五話:魔法の理由
「すみません」
ファリスは、弱々しく呟くと「さあ、行きましょう。後に続いて頂けますか?」と、はっきり言い放ち、すっと先に行ってしまった。智は、態度の違いに違和感を感じたが、仕方なく後ろ姿を追う、他の神官たちもそれに続いた。
廊下の先には、壁一面の大きな絵があった。渦巻く水柱と、支えられて大空に浮く大地。中央には覆うように、大きな木が立っている。穏やかな雲は外を囲み、遙か上には炎の輪っか。その中央から光が差し込んで、水柱の根本には黒が漂っている。水柱の荒々しさや、大地に生える大木の様子、黒の禍々しさなど、細かい所まで描かれていて、まるで生きている様であった。
(美しい)
智は見ず知らぬ作者に賛辞を送った。その後、目だけを左右に動かす。出口が見あたらなかったからだ。ファリスは絵の前で動かない。この廊下は他に道は無い様で、薄暗い一本道だけに思われた。
「この絵は、神様が住むと言われる、別世界の大地を描いた物です」
ファリスが突然話し出した。振り向く事無く、智に向かって。
「神様は六つ。火の嗜虐師、水の癒しの海、地の聖騎士、風の自由なる羽、光の偏在者、闇の殺戮姫。この六つ。でしたら貴方様は、この中のどなたなのでしょうね?」
智に答えられる訳が無かった。神では無いのだから。ファリスも答えを期待した訳では無さそうで「こちらへどうぞ」と、開いた手で自身の隣を指した。智は無言でゆっくりと歩き、侵し難い雰囲気のファリスに並ぶ。ファリスは、指していた白い手で、自然に智の手を握りだした。それだけで、智の意識は繋いだ手に飛ばされ、体が強ばって動かなくなった。智は、まさか魔法を使われたのかと思った。騙そうとしているのが分かって、動かなくしてから殺してやろうと。でなければ、この自由のきかない体が説明できない。内心焦る。握ってくるファリスの手から、青い光が漏れた。智は頭が理解するよりも早く。
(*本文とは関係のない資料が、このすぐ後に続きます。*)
(* ===== verification/BtreeCrash.v ===== *)
(** Crash safety of the commit and recovery protocol: after a crash between
    any two effects, with pending effects lost or torn, recovery restores the
    database from before the transaction or completes the transaction. *)

From S2P Require Import Prelude BtreeFormat BtreePage BtreeWal BtreeRecovery.
From stdpp Require Import gmap.
#[local] Open Scope Z_scope.

Lemma prefix_one {A} (l : list A) x : l `prefix_of` [x] → l = [] ∨ l = [x].
Proof.
  destruct l as [|y l]; intros H; [by left|right]. apply prefix_cons_inv_1 in H as Hy.
  apply prefix_cons_inv_2, prefix_nil_inv in H. by subst.
Qed.

(** The page a byte of the database lies in. *)
Definition page_of (i : nat) : Z := Z.of_nat i `div` PAGE_SIZE.

Lemma page_of_range i id : page_of i = id ↔ id * PAGE_SIZE ≤ Z.of_nat i < id * PAGE_SIZE + PAGE_SIZE.
Proof.
  unfold page_of. change PAGE_SIZE with 4096. split.
  - intros <-. pose proof (Z.div_mod (Z.of_nat i) 4096 ltac:(lia)).
    pose proof (Z.mod_pos_bound (Z.of_nat i) 4096 ltac:(lia)). lia.
  - intros. symmetry. apply (Z.div_unique_pos _ _ _ (Z.of_nat i - id * 4096)); lia.
Qed.

Lemma read_page_inv b id page :
  read_page b id = Ok page → 0 ≤ id →
  page = slice b (id * PAGE_SIZE) (id * PAGE_SIZE + PAGE_SIZE) ∧ id * PAGE_SIZE + PAGE_SIZE ≤ len b.
Proof.
  unfold read_page, page_offset. intros H Hid. bind_inv. field_inv. by subst.
Qed.

Lemma read_page_ok b id :
  0 ≤ id → id * PAGE_SIZE + PAGE_SIZE ≤ len b → id * PAGE_SIZE < 2 ^ 64 →
  read_page b id = Ok (slice b (id * PAGE_SIZE) (id * PAGE_SIZE + PAGE_SIZE)).
Proof.
  intros. change PAGE_SIZE with 4096 in *. unfold read_page, page_offset. change PAGE_SIZE with 4096.
  rewrite checked_mul_small by lia. cbn [ok_or]. rewrite bind_ok, get_range_some by lia. done.
Qed.
(* ===== verification/BtreeDurable.v ===== *)
(** A transaction from its snapshot to the file: what a commit prepares is
    accepted by the write-ahead log, and the file it leaves holds the map the
    transaction held.  Together with the crash theorems of the log, a sequence
    of operations is applied to the file as a whole or not at all. *)

From stdpp Require Import gmap sorting functions.
From S2P Require Import Prelude BtreeFormat BtreeCell BtreePage BtreeSplit BtreeTransaction BtreeUpdate.
From S2P Require Import BtreeNode BtreeOverlay BtreeMutation BtreeTree BtreeClimb BtreeChain BtreePlace.
From S2P Require Import BtreeStore BtreeExtend BtreeLinks BtreeWal BtreeRecovery BtreeCrash.

Section Commit.
Context {CK : Checksum} {KC : KeyCodec}.

(** On an error of the log, recovery runs and the error is reported. *)
Definition with_recovery (idx : bool) (m : prog unit) : prog unit :=
  λ d, let '(ops, r) := m d in
       match r with
       | Ok _ => (ops, Ok tt)
       | Err e => (ops ++ fst (recover_pending idx (apply_ops ops d)), Err e)
       end.

(** [commit] of an active transaction. *)
Definition commit_transaction (idx : bool) (uuid : Z) (t : WriteTransaction) (base : list byte) : prog unit :=
  _ ← lift (validate_transaction_links t base);
  p ← lift (prepared_pages t);
  match p.1 with
  | [] => mret tt
  | (_, page) :: _ =>
      _ ← lift (database_header_decode page);
      with_recovery idx (commit_ordered_page_refs idx uuid p.1)
  end.

(** The file [base] holds the map [f]. *)
Definition image_holds (base : list byte) (f : key → option stored_value) : Prop :=
  ∃ t, begin_transaction base = Ok t ∧ tx_holds t base f.

(** What beginning a transaction establishes. *)
Record begun (base : list byte) (t : WriteTransaction) (oh : DatabaseHeader) : Prop := {
  bg_original : original_header t = oh;
  bg_next : next_header t = oh;
  bg_length : original_file_len t = len base;
  bg_clean : dirty_pages t = ∅ ∧ allocated_pages t = ∅ ∧ freed_pages t = ∅;
  bg_file : len base = next_page_id oh * PAGE_SIZE ∧ PAGE_SIZE ≤ len base < 2 ^ 64;
  bg_header : database_header_decode (slice base 0 PAGE_SIZE) = Ok oh;
}.

Lemma begin_inv base t : begin_transaction base = Ok t → ∃ oh, begun base t oh.
Proof.
  unfold begin_transaction, image_open, transaction_new. intros H. bind_inv. field_inv. bool_to_prop. subst.
  eexists. by constructor.
Qed.

Lemma begin_ok base oh :
  database_header_decode (slice base 0 PAGE_SIZE) = Ok oh → len base = next_page_id oh * PAGE_SIZE →
  PAGE_SIZE ≤ len base < 2 ^ 64 →
  begin_transaction base = Ok {| original_header := oh; next_header := oh; original_file_len := len base;
    dirty_pages := ∅; allocated_pages := ∅; freed_pages := ∅ |}.
Proof.
  intros D Hl Hb. unfold begin_transaction, image_open. change PAGE_SIZE with 4096 in *.
  rewrite get_range_some by lia. cbn [ok_or]. rewrite bind_ok, D, bind_ok, try_fit_small by lia. cbn [ok_or].
  rewrite bind_ok, checked_mul_small by lia. cbn [ok_or]. rewrite bind_ok, <- Hl, Z.eqb_refl. cbn [negb]. rewrite bind_ok.
  unfold transaction_new. rewrite try_fit_small by lia. cbn [ok_or]. by rewrite bind_ok.
Qed.

(** The pages of a transaction with an empty overlay are the pages of the file. *)
Lemma file_page t base i :
  dirty_pages t = ∅ → next_page_id (original_header t) = tx_next t → len base = tx_next t * PAGE_SIZE → tx_next t < 2 ^ 48 →
  0 < i < tx_next t → tx_page t base i = Ok (slice base (i * PAGE_SIZE) (i * PAGE_SIZE + PAGE_SIZE)).
Proof.
  intros Hd Hn Hl Hb Hi. unfold tx_page. apply skip_guard; [lia|]. rewrite Hd, lookup_empty, Hn.
  replace (tx_next t <=? i) with false by lia. unfold page_byte_range. change PAGE_SIZE with 4096 in *.
  rewrite try_fit_small by lia. cbn [ok_or]. rewrite bind_ok, checked_mul_small by lia. cbn [ok_or].
  rewrite bind_ok, checked_add_small by lia. cbn [ok_or]. rewrite bind_ok.
  replace (len base <? i * 4096 + 4096) with false by lia. rewrite bind_ok. cbn [fst snd].
  by rewrite get_range_some by lia.
Qed.

(** ** The pages of a commit *)

Section Prepared.
Context (base : list byte) (t0 t : WriteTransaction) (f0 f : key → option stored_value).
Context (Begin : begin_transaction base = Ok t0) (Holds0 : tx_holds t0 base f0).
Context (Ext : extends t0 t) (Holds : tx_holds t base f).
Context (Dirty : dirty_pages t ≠ ∅).
Context (Gen : generation (original_header t) + 1 < 2 ^ 64) (Grow : tx_next t0 ≤ tx_next t) (Room : tx_next t < 2 ^ 48).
ファリスの手を振り払っていた。ファリスはその事について何も言わなかった。代わりに智の目をまっすぐ見て、
「魔法には神様と同じく六つあります。火、水、風、土、光、闇。全ての魔法はこのどれかに属します。現れる現象も違います。今、私は水の魔法を使おうとしました。水は青で現されるので、青い光が出ました。火なら赤、風は黄、土は茶、光は白、闇は黒。そして」
ファリスは間を置いて。
「火は、強い意志がなければ使えません。水で、生き物を害する事は出来ません。風は制御が利きません。土は使う者を選びます。光を狙って発動させたと言う話は、この国では確認されてません。闇は発動自体、歴史上ほとんどありません」
智は明らかな説明から、魔法を知っているか試されたのに気がついた。